Lest we wonder if these are isolated incidents, we recall that the National School Boards Association asked the Biden administration to use counterterrorism tools to investigate parents at school board meetings.
Parents are also being targeted for opposing the left’s gender ideology. Throughout the country, parents who refuse to provide “gender-affirming care” to their children risk losing custody or being accused of child abuse.
We already know that forcing such an agenda can have tragic consequences. In Florida, a 12-year-old girl attempted suicide twice after being given secret gender-transition counseling at school. Why weren’t her parents told about their daughter’s transition or her counseling? According to her father, it was because of his and his wife’s Catholic beliefs.

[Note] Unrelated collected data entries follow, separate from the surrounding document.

Definition pktgen_main_tx_loop (p : places) (lid : Z) (began : Z * Z) (ts : list turn) (c : core) : option core :=
  if lid =? master_lcore p then None
  else
    infos ← port_map_info (private p) (l2p p) lid true false;
    match infos with
    | [] => None
    | (first, _) :: _ =>
        if negb (forallb (on_socket p) infos.*1) then None
        else c ← tx_turns first infos ts (first_cycles first began c); pktgen_exit_cleanup p lid c
    end.

Definition pktgen_main_rx_loop (p : places) (lid : Z) (ts : list turn) (c : core) : option core :=
  if lid =? master_lcore p then None
  else
    infos ← port_map_info (private p) (l2p p) lid false true;
    match infos with
    | [] => None
    | _ =>
        if negb (forallb (on_socket p) infos.*1) then None
        else c ← rx_turns lid infos.*1 ts c; pktgen_exit_cleanup p lid c
    end.

Definition pktgen_launch_one_lcore (p : places) (lid : Z) (began : Z * Z) (ts : list turn) (c : core) : option core :=
  if bool_decide (get_map (l2p p) L2p.RTE_MAX_ETHPORTS lid = (0, 0)) then Some c
  else
    let t := get_type (l2p p) lid in
    if t =? RX_TYPE then pktgen_main_rx_loop p lid ts c
    else if t =? TX_TYPE then pktgen_main_tx_loop p lid began ts c
    else if t =? RX_TYPE ||| TX_TYPE then pktgen_main_rxtx_loop p lid began ts c
    else Some c.
End Loops.

(** ** Transmitting keeps the pace *)

Section Pace.
Context `{Env}.

Definition pace (s : dp) : Z := Info.tx_cycles (port s).

Lemma pace_burst s s' : burst_rel s s' → pace s' = pace s.
Proof. intros Hr. exact (f_equal Info.tx_cycles (pr_port _ _ (br_port _ _ Hr))). Qed.
Lemma pace_setup s s' : setup_rel s s' → pace s' = pace s.
Proof. intros Hr. exact (f_equal Info.tx_cycles (sr_port _ _ Hr)). Qed.

Lemma pace_send_burst fuel qid s s' : pktgen_send_burst fuel qid s = Some s' → pace s' = pace s.
Proof.
  unfold pktgen_send_burst. destruct (_ =? 0)%nat; [by intros [= <-]|]. cbn zeta.
  intros E%send_loop_sent. by rewrite (pace_burst _ _ (proj1 E)).
Qed.
Lemma pace_flush fuel qid s s' : pktgen_tx_flush fuel qid s = Some s' → pace s' = pace s.
Proof. unfold pktgen_tx_flush. intros (s1 & E & [= <-])%bind_Some. by apply pace_send_burst in E. Qed.
Lemma pace_send_mbuf fuel m qid s s' : pktgen_send_mbuf fuel m qid s = Some s' → pace s' = pace s.
Proof.
  unfold pktgen_send_mbuf. cbn zeta. destruct (_ <? _); [|done]. destruct (_ <=? _); [|by intros [= <-]].
  intros E. by apply pace_send_burst in E.
Qed.

Lemma pace_send_pkts fuel qid mp s s' : pktgen_send_pkts fuel qid mp s = Some s' → pace s' = pace s.
Proof.
  unfold pktgen_send_pkts. destruct (take_count s) as [o s1] eqn:E1.
  assert (pace s1 = pace s) as E2.
  { unfold take_count in E1. destruct (negb _); [|by injection E1 as <- <-].
    destruct (pkt_atomic64_tx_count _ _) as [n l]. cbn zeta in E1. destruct (n =? 0); by injection E1 as <- <-. }
  destruct o as [n|]; [|intros E; exact (eq_trans (pace_send_burst _ _ _ _ E) E2)]. cbn zeta.
  set (cnt := if Info.tx_burst _ <? _ then _ else _).
  pose proof (alloc_bulk_spec mp (Z.to_nat cnt) s1) as A. destruct (pg_pktmbuf_alloc_bulk _ _ _) as [l s2].
  destruct A as (_ & Ha & _). destruct (DEFAULT_PKT_BURST <? _); [done|]. intros E. rewrite (pace_send_burst _ _ _ _ E), <-E2.
  unfold pace, port. change (Info.tx_cycles (info (Mbuf.w s2)) = Info.tx_cycles (info (Mbuf.w s1))). by rewrite (rr_w _ _ _ Ha).
Qed.

Lemma pace_mbuf_alloc pool s o s' : rte_pktmbuf_alloc pool s = (o, s') → pace s' = pace s.
Proof. unfold rte_pktmbuf_alloc. destruct (mempool_get _ _); by intros [= <- <-]. Qed.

Parents aren’t the only ones in danger. Just last month, the Fairfax County School Board in Virginia voted to increase punishments for students who “misgender” or “deadname” their peers—that is, calling them by their given name or the pronouns that correspond with their biological sex rather than their newly chosen name and pronouns.
Things could get worse. Under President Joe Biden’s proposed changes to Title IX regulations that were originally meant to protect women and girls from sex discrimination in K-12 and higher education, it won’t be long before such actions could be considered sexual harassment.
This is where the country is headed, but we can take action to stop this train. The Parents Bill of Rights will protect parents’ rights to make medical decisions for their children rather than letting schools usurp that authority. It will also create more transparency so parents can see how schools are spending money and what their children are being taught.
Safeguarding parental rights is the line drawn in the sand. If we lose this battle, the consequences for individual liberty will be wide ranging and devastating.